WHAT YOU NEED TO DO ::
Every line with the string "Lemma" in it belongs in your answer, so copy them all from the data.
━━━ SUPPLIED RECORDS ━━━
(** The value a reader gets for a field that was put: truth values become 0 or 1,
    bytes keep their low 8 bits with their sign, shorts come back as the unsigned
    value of their low 16 bits, unsigned longs as longs, characters with 17 bits,
    and a null string as the null value. *)
Definition norm (f : in_field) : in_field :=
  match f with
  | VT_String None => VT_Null
  | VT_Boolean i => VT_Boolean (if i =? 0 then 0 else 1)
  | VT_Byte i => VT_Byte (i8 i)
  | VT_UByte i => VT_UByte (u8 i)
  | VT_Short i => VT_Short (u16 i)
  | VT_UShort i => VT_UShort (u16 i)
  | VT_ULong l => VT_Long l
  | VT_NameIndex i => VT_NameIndex (u16 i)
  | VT_Char i => VT_Char (Z.land i 0x1ffff)
  | f => f
  end.

(** Fields that are read back: all but the zeros of the floating-point types,
    XIDs of more than 127 bytes, and the unset field, which is not written at all. *)
Definition readable (f : in_field) : Prop :=
  wf_field f /\
  match f with
  | VT_Float b => float_is_zero b = false
  | VT_Double b => double_is_zero b = false
  | VT_Xid _ len => len <= 127
  | VT_Unset => False
  | _ => True
  end.

(** [get] reads [f] from its encoding: it returns 0, leaves the position after the
    encoding, and the field means [norm f]. *)
Definition reads_field (b : concat_alloc_t) (f : in_field) : Prop :=
  forall fuel, exists g,
    ism_protocol_getObjectValue (S fuel) b
    = Ret (0, g, set_pos b (cpos b + Z.of_nat (length (enc_field f))))
    /\ view (contents b) g = norm f.

Lemma drop_reads b bs : reads_at b bs -> exists post, drop (Z.to_nat (cpos b)) (contents b) = bs ++ post.
Proof. intros [_ H]. done. Qed.

Lemma view_bytes_reads b bs cs :
  reads_at b (bs ++ cs) -> view_bytes (contents b) (cpos b) (Z.of_nat (length bs)) = bs.
Proof.
  intros [_ [post E]]. unfold view_bytes. rewrite E, Nat2Z.id, <-app_assoc. by rewrite take_app_length.
Qed.

Lemma view_string_reads b s cs :
  reads_at b ((s ++ [0]) ++ cs) -> is_cstr s -> view_string (contents b) (Some (cpos b)) = Some s.
Proof.
  intros [_ [post E]] Hs. unfold view_string. simpl. rewrite E, <-!app_assoc. simpl.
  by rewrite until_nul_app.
Qed.

(** One step of the reader: the type byte. *)
Lemma rd_type_byte b t bs :
  rd_ok b -> reads_at b (t :: bs) ->
  rd b (cpos b) = Ret t /\ (cpos b >=? cused b) = false
  /\ rd_ok (set_pos b (cpos b + 1)) /\ reads_at (set_pos b (cpos b + 1)) bs
  /\ contents (set_pos b (cpos b + 1)) = contents b.
Proof.
  intros Hb Hr. destruct (reads_at_cons b t bs (rd_wf _ Hb) Hr) as (E & Hr1 & Hb1 & Hlt).
  split; [done|]. split; [rewrite Z.geb_leb; apply Z.leb_gt; lia|]. split; [|done].
  destruct Hb. split; simpl; auto with amlen; lia.
Qed.

Lemma getObjectValue_step b t bs fuel :
  rd_ok b -> reads_at b (t :: bs) ->
  ism_protocol_getObjectValue (S fuel) b
  = get_case (ism_protocol_getObjectValue fuel) t (set_pos b (cpos b + 1)).
Proof.
  intros Hb Hr. destruct (rd_type_byte _ _ _ Hb Hr) as (E & Hend & _).
  simpl. by rewrite Hend, E.
Qed.

Lemma get_done_ok f b : rd_ok b -> get_done f b = Ret (0, f, b).
Proof. intros [_ Hp _]. unfold get_done. destruct (Z.ltb_spec (cpos b) 0); [lia|done]. Qed.

(** [get_case] reads the payload [bs] of type byte [t] as [g]. *)
Definition case_reads (t : Z) (bs : list Z) (g : concat_alloc_t -> out_field) : Prop :=
  forall get b rest, rd_ok b -> reads_at b (bs ++ rest) ->
    get_case get t b = Ret (0, g b, set_pos b (cpos b + Z.of_nat (length bs))).

(** The payload cases share their shape: a getter runs on the payload, and the
    buffer it leaves is still readable. *)
Ltac case_start Hft :=
  intros get b rest Hb Hr; unfold get_case; rewrite Hft;
  let H := fresh "Hadv" in pose proof (proj1 (rd_ok_advance _ _ _ Hb Hr)) as H.

Lemma case_nothing t g :
  match field_type t with
  | STYPE_Null => g = VT_Null
  | STYPE_Boolean => g = VT_Boolean (Z.land t 1)
  | STYPE_Byte => t >= S_Byte /\ g = VT_Byte (t - S_Byte)
  | _ => False
  end -> case_reads t [] (fun _ => g).
Proof.
  intros H get b rest Hb Hr. unfold get_case. simpl length. rewrite Z.add_0_r.
  replace (set_pos b (cpos b)) with b by (by destruct b).
  destruct (field_type t); try done; subst; rewrite ?get_done_ok by done; try done.
  destruct H as [Ht ->]. unfold ism_protocol_getByteValue. rewrite Z.geb_leb, (proj2 (Z.leb_le _ _)) by lia.
  rewrite bind_ret. by apply get_done_ok.
Qed.

Lemma getByteValue_reads b t c rest :
  rd_ok b -> reads_at b ([c] ++ rest) -> t < S_Byte ->
  ism_protocol_getByteValue b t = Ret (i8 c, set_pos b (cpos b + 1)).
Proof.
  intros Hb Hr Ht. destruct (rd_type_byte _ _ _ Hb Hr) as (E & Hend & _).
  unfold ism_protocol_getByteValue. rewrite Hend, E, Z.geb_leb, (proj2 (Z.leb_gt _ _)) by lia. done.
Qed.

Lemma case_byte c : case_reads S_ByteLen [c] (fun _ => VT_Byte (i8 c)).
Proof.
  case_start (eq_refl : field_type S_ByteLen = STYPE_Byte).
  rewrite (getByteValue_reads b S_ByteLen c rest Hb Hr) by (vm_compute; reflexivity).
  rewrite bind_ret. by apply get_done_ok.
Qed.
━━━
WRITTEN ANSWER ::
Lemma drop_reads b bs : reads_at b bs -> exists post, drop (Z.to_nat (cpos b)) (contents b) = bs ++ post.
Lemma view_bytes_reads b bs cs :
Lemma view_string_reads b s cs :
Lemma rd_type_byte b t bs :
Lemma getObjectValue_step b t bs fuel :
Lemma get_done_ok f b : rd_ok b -> get_done f b = Ret (0, f, b).
Lemma case_nothing t g :
Lemma getByteValue_reads b t c rest :
Lemma case_byte c : case_reads S_ByteLen [c] (fun _ => VT_Byte (i8 c)).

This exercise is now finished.